A couple weeks ago I engaged CPJ senior fellow Gideon Strauss in a debate at the Christian Legal Society, “Justice, Poverty, Politics & the State: Is There a Christian Perspective?”

One of the questioners afterward proposed that the large scale of the poverty problem required an institution equally as large, i.e. the government. There are lots of problems with that kind of analysis, not least of which is that the “poor” are not some homogeneous blob of humanity, but individual persons created in the image of God facing unique situations with their own unique gifts and talents. So the scale of the problem, perhaps counter-intuitively, calls not for some behemoth- or leviathan-size institution, but a variety of smaller individuals and institutions that can work with people individually and in communal settings. Think here of a variation on Burke’s concept of “little platoons” in the war on poverty.

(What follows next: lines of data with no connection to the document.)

(* ===== verification/Validator.v ===== *)
(** * The routing table (src/vmess/validator.rs)

    [Validator] maps an Auth ID to the upstream of the user it authenticates.
    It is written against the interface [Authenticator] of [Auth]; [Uri] is the
    [http] crate's type. An [Arc<Upstream>] is its upstream: nothing mutates
    one. *)

From S2P Require Import Prelude RustStr RustNet Auth.

Section Upstreams.
Context {Uri : Type}.

Inductive Transport :=
| TransportTcp
| TransportGrpc (service_name tls_sni : string) (request_uri : Uri).

Record Upstream := {
  addr : string;
  parsed_addr : SocketAddr;
  transport : Transport;
  tcp_fast_open : bool
}.

Context {V : Type} `{Authenticator V}.

Record Entry := { uuid : string; verifier : V; upstream : Upstream }.
Record Validator := { entries : list Entry }.

(** The loop of [Validator::new], with [seen] and [entries]. *)
Fixpoint new_loop (pairs : list (string * Upstream)) (seen : gset string) (acc : list Entry)
  : outcome (result Validator) :=
  match pairs with
  | [] => Returns (Ok {| entries := acc |})
  | (uuid, upstream) :: pairs' =>
    if bool_decide (uuid ∈ seen) then Returns (Err (EMsg ("duplicate UUID: " +:+ uuid))) else
    r ← make_verifier uuid;
    match r with
    | Err e => Returns (Err e)
    | Ok verifier =>
      new_loop pairs' ({[ uuid ]} ∪ seen)
        (acc ++ [{| uuid := uuid; verifier := verifier; upstream := upstream |}])
    end
  end.

(** [Validator::new]. *)
Definition new (pairs : list (string * Upstream)) : outcome (result Validator) := new_loop pairs ∅ [].

(** [match_auth_id] at the Unix time [now]. *)
Fixpoint match_entries (now : Z) (auth_id : list byte) (es : list Entry) : option Upstream :=
  match es with
  | [] => None
  | e :: es' => if accepts (verifier e) now auth_id then Some (upstream e) else match_entries now auth_id es'
  end.
Definition match_auth_id (v : Validator) (now : Z) (auth_id : list byte) : option Upstream :=
  match_entries now auth_id (entries v).

(** [grpc_endpoints]. *)
Definition entry_endpoint (e : Entry) : option (string * string) :=
  match transport (upstream e) with
  | TransportGrpc _ tls_sni _ => Some (addr (upstream e), tls_sni)
  | TransportTcp => None
  end.
Definition grpc_endpoints (v : Validator) : gset (string * string) :=
  list_to_set (omap entry_endpoint (entries v)).

Definition len (v : Validator) : nat := length (entries v).
Definition is_empty (v : Validator) : bool := match entries v with [] => true | _ => false end.

(** ** Lemmas *)

Definition entry_for (p : string * Upstream) (e : Entry) : Prop :=
  uuid e = p.1 ∧ upstream e = p.2 ∧ make_verifier p.1 = Returns (Ok (verifier e)).

(** Why a list of pairs is refused. *)
Definition refused (pairs : list (string * Upstream)) : Prop :=
  ¬ NoDup pairs.*1 ∨ ∃ p, p ∈ pairs ∧ is_ok (parse_uuid p.1) = false.

Context `{!AuthenticatorLaws V}.

Lemma new_loop_spec pairs seen acc :
  (∃ es, new_loop pairs seen acc = Returns (Ok {| entries := acc ++ es |}) ∧
    Forall2 entry_for pairs es ∧ NoDup pairs.*1 ∧ Forall (λ p, p.1 ∉ seen) pairs) ∨
  (∃ e, new_loop pairs seen acc = Returns (Err e) ∧
    (refused pairs ∨ ∃ p, p ∈ pairs ∧ p.1 ∈ seen)).
Proof.
  revert seen acc. induction pairs as [|[u up] pairs IH]; intros seen acc; cbn [new_loop].
  { left. exists []. rewrite app_nil_r. split_and!; [done|constructor|constructor|constructor]. }
  case_bool_decide as Hin.
  { right. eexists. split; [done|]. right. exists (u, up). split; [by left|done]. }
  destruct (make_verifier_total u) as [(v & Hv & Hok)|(e & Hv & He)]; rewrite Hv; cbn [mbind outcome_bind].
  - set (en := {| uuid := u; verifier := v; upstream := up |}).
    destruct (IH ({[u]} ∪ seen) (acc ++ [en])) as [(es & Hr & Hf & Hnd & Hns)|(e & Hr & Hwhy)].
    + left. exists (en :: es). rewrite Hr, <- (assoc_L (++)). split_and!; [done|by constructor| |].
      * constructor; [|done]. intros Hu. apply list_elem_of_fmap in Hu as (p & Hp & Hpin).
        rewrite Forall_forall in Hns. apply (Hns p Hpin). rewrite <- Hp. set_solver.
      * constructor; [done|]. eapply Forall_impl; [exact Hns|]. set_solver.
    + right. exists e. split; [done|]. destruct Hwhy as [[Hnd|(p & Hp & Hbad)]|(p & Hp & Hs)].
      * left. left. by intros [_ ?]%NoDup_cons.
      * left. right. exists p. split; [by right|done].
      * apply elem_of_union in Hs as [Hs%elem_of_singleton|Hs].
        -- left. left. intros [Hnin _]%NoDup_cons. apply Hnin. simpl. rewrite <- Hs. by apply list_elem_of_fmap_2.
        -- right. exists p. split; [by right|done].
  - right. exists e. split; [done|]. left. right. exists (u, up). split; [by left|]. simpl. by rewrite He.
Qed.

Lemma match_entries_Some now a es u :
  match_entries now a es = Some u ↔
  ∃ i e, es !! i = Some e ∧ upstream e = u ∧ accepts (verifier e) now a = true ∧
    ∀ j e', j < i → es !! j = Some e' → accepts (verifier e') now a = false.
Proof.
  induction es as [|e es IH]; simpl.
  - split; [done|]. intros (i & e & Hl & _). by rewrite lookup_nil in Hl.
  - destruct (accepts (verifier e) now a) eqn:Ha.
    + split.
      * intros [= <-]. exists 0, e. split_and!; [done..|lia].
      * intros ([|i] & e' & Hl & Hu & Ha' & Hj); simplify_eq/=; [done|].
        specialize (Hj 0 e ltac:(lia) eq_refl). congruence.
    + rewrite IH. split.
      * intros (i & e' & Hl & Hu & Ha' & Hj). exists (S i), e'. split_and!; [done..|].
        intros [|j] e'' Hlt Hl''; simplify_eq/=; [done|]. apply (Hj j); [lia|done].
      * intros ([|i] & e' & Hl & Hu & Ha' & Hj); simplify_eq/=; [congruence|].
        exists i, e'. split_and!; [done..|]. intros j e'' Hlt Hl''. apply (Hj (S j)); [lia|done].
Qed.
End Upstreams.
Arguments Upstream Uri : clear implicits.
Arguments Transport Uri : clear implicits.
Arguments Entry Uri V : clear implicits.
Arguments Validator Uri V : clear implicits.

(** ** Properties *)

(** [Validator::new] never panics; it builds a table, with one entry per pair
    in the order given, exactly when the UUID texts are all different and all
    parse. *)
Theorem validator_new {Uri V} `{AuthenticatorLaws V} (pairs : list (string * Upstream Uri)) :
  (∃ v : Validator Uri V, new pairs = Returns (Ok v) ∧ Forall2 entry_for pairs (entries v) ∧
    NoDup pairs.*1 ∧ Forall (λ p, is_ok (parse_uuid p.1) = true) pairs) ∨
  (∃ e, new (V := V) pairs = Returns (Err e) ∧ refused pairs).
Proof.
  unfold new. destruct (new_loop_spec (V := V) pairs ∅ []) as [(es & Hr & Hf & Hnd & _)|(e & Hr & Hwhy)].
  - left. eexists. split; [exact Hr|]. split_and!; [done|done|]. apply Forall_forall. intros p Hp.
    apply list_elem_of_lookup in Hp as [i Hi]. destruct (Forall2_lookup_l _ _ _ _ _ Hf Hi) as (en & _ & _ & _ & Hv).
    destruct (make_verifier_total (V := V) p.1) as [(v & _ & Hok)|(e & Hv' & _)]; [done|congruence].
  - right. exists e. split; [done|]. destruct Hwhy as [?|(p & _ & Hs)]; [done|set_solver].
Qed.

(** [match_auth_id] routes to the first entry, in configuration order, whose
    user accepts the Auth ID, and answers [None] when none does. *)
Theorem match_auth_id_first {Uri V} `{Authenticator V} (v : Validator Uri V) now a :
  (∀ u, match_auth_id v now a = Some u ↔
    ∃ i e, entries v !! i = Some e ∧ upstream e = u ∧ accepts (verifier e) now a = true ∧
      ∀ j e', j < i → entries v !! j = Some e' → accepts (verifier e') now a = false) ∧
  (match_auth_id v now a = None ↔ Forall (λ e, accepts (verifier e) now a = false) (entries v)).
Proof.
  split; [intros u; apply match_entries_Some|]. unfold match_auth_id.
  induction (entries v) as [|e es IH]; simpl; [split; [constructor|done]|].
  rewrite Forall_cons, <- IH. destruct (accepts (verifier e) now a); naive_solver.
Qed.

Lemma match_entries_delete {Uri V} `{Authenticator V} now a i j (es : list (Entry Uri V)) e e' :
  i < j → es !! i = Some e → es !! j = Some e' → verifier e = verifier e' →
  match_entries now a es = match_entries now a (delete j es).
Proof.
  revert i j. induction es as [|e0 es IH]; intros i j Hij Hi Hj He; [by rewrite lookup_nil in Hi|].
  destruct j as [|j]; [lia|]. cbn [delete list_delete match_entries]. destruct (accepts (verifier e0) now a) eqn:Ha; [done|].
  destruct i as [|i]; simplify_eq/=; [|by apply (IH i); [lia|..]].
  clear IH Hij. rewrite He in Ha. revert j Hj. induction es as [|e1 es IH]; intros [|j] Hj; simplify_eq/=.
  - by rewrite Ha.
  - rewrite (IH j); done.
Qed.

(** Duplicate detection compares the texts of the UUIDs, authentication their
    bytes: of two accepted entries whose texts spell the same UUID, the later
    one never routes anything. *)
Theorem respelled_uuid_unreachable {Uri V} `{AuthenticatorLaws V} (pairs : list (string * Upstream Uri))
    (v : Validator Uri V) i j p q now a :
  new pairs = Returns (Ok v) → i < j → pairs !! i = Some p → pairs !! j = Some q →
  parse_uuid p.1 = parse_uuid q.1 →
  match_auth_id v now a = match_auth_id {| entries := delete j (entries v) |} now a.
Proof.
  intros Hnew Hij Hi Hj Hpq. unfold new in Hnew.
  destruct (new_loop_spec (V := V) pairs ∅ []) as [(es & Hr & Hf & _ & _)|(e & Hr & _)]; rewrite Hr in Hnew; simplify_eq.
  destruct (Forall2_lookup_l _ _ _ _ _ Hf Hi) as (e & He & _ & _ & Hv).
  destruct (Forall2_lookup_l _ _ _ _ _ Hf Hj) as (e' & He' & _ & _ & Hv').
  unfold match_auth_id. simpl. apply (match_entries_delete now a i j es e e'); [done..|].
  rewrite (make_verifier_bytes _ _ Hpq) in Hv. rewrite Hv in Hv'. by injection Hv'.
Qed.

Definition demo_upstream (name : string) : Upstream string :=
  {| addr := name; parsed_addr := V4 [1; 2; 3; 4]%Z 443%Z; transport := TransportTcp; tcp_fast_open := false |}.
Definition demo_pairs : list (string * Upstream string) :=
  [("550e8400-e29b-41d4-a716-446655440000", demo_upstream "a");
   ("550E8400-E29B-41D4-A716-446655440000", demo_upstream "b")].

Lemma respelled_uuid_unreachable_witness :
  ∃ v : Validator string (AuthVerifier (list byte)), new demo_pairs = Returns (Ok v) ∧ length (entries v) = 2 ∧
    match_auth_id v 0 [] = match_auth_id {| entries := delete 1 (entries v) |} 0 [].
Proof.
  eexists. split; [vm_compute; reflexivity|]. split; [reflexivity|].
  eapply (respelled_uuid_unreachable demo_pairs _ 0 1); [vm_compute; reflexivity|lia|reflexivity..|].
  vm_compute. reflexivity.
Defined.

Lemma validator_new_witness :
  (∃ v : Validator string (AuthVerifier (list byte)), new demo_pairs = Returns (Ok v) ∧ Forall2 entry_for demo_pairs (entries v) ∧
    NoDup demo_pairs.*1 ∧ Forall (λ p, is_ok (parse_uuid p.1) = true) demo_pairs) ∨
  (∃ e, new (V := AuthVerifier (list byte)) demo_pairs = Returns (Err e) ∧ refused demo_pairs).
Proof. apply (validator_new (V := AuthVerifier (list byte)) demo_pairs). Defined.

Because of the nature of big society/government solutions, what we often end up with, unfortunately, when we seek a large institutional answer to the problem of poverty are safety nets that function not so much as trampolines as foam pits.



Perhaps not so funny when you think about it.

  • Roger McKinney

    Poverty is so large a problem that we need an institution equally large to address it. Corporations are so powerful we need a government equally powerful to control them. The left exaggerates problems in order to justify ever larger government. One could be forgiven for thinking that the real goal is larger government and the left if merely using problems to justify their goal.

    But history has shown us that small governments and large free markets can solve both problems. That’s how the West grew rich. China and India have lifted hundreds of millions from poverty with only slightly freer markets.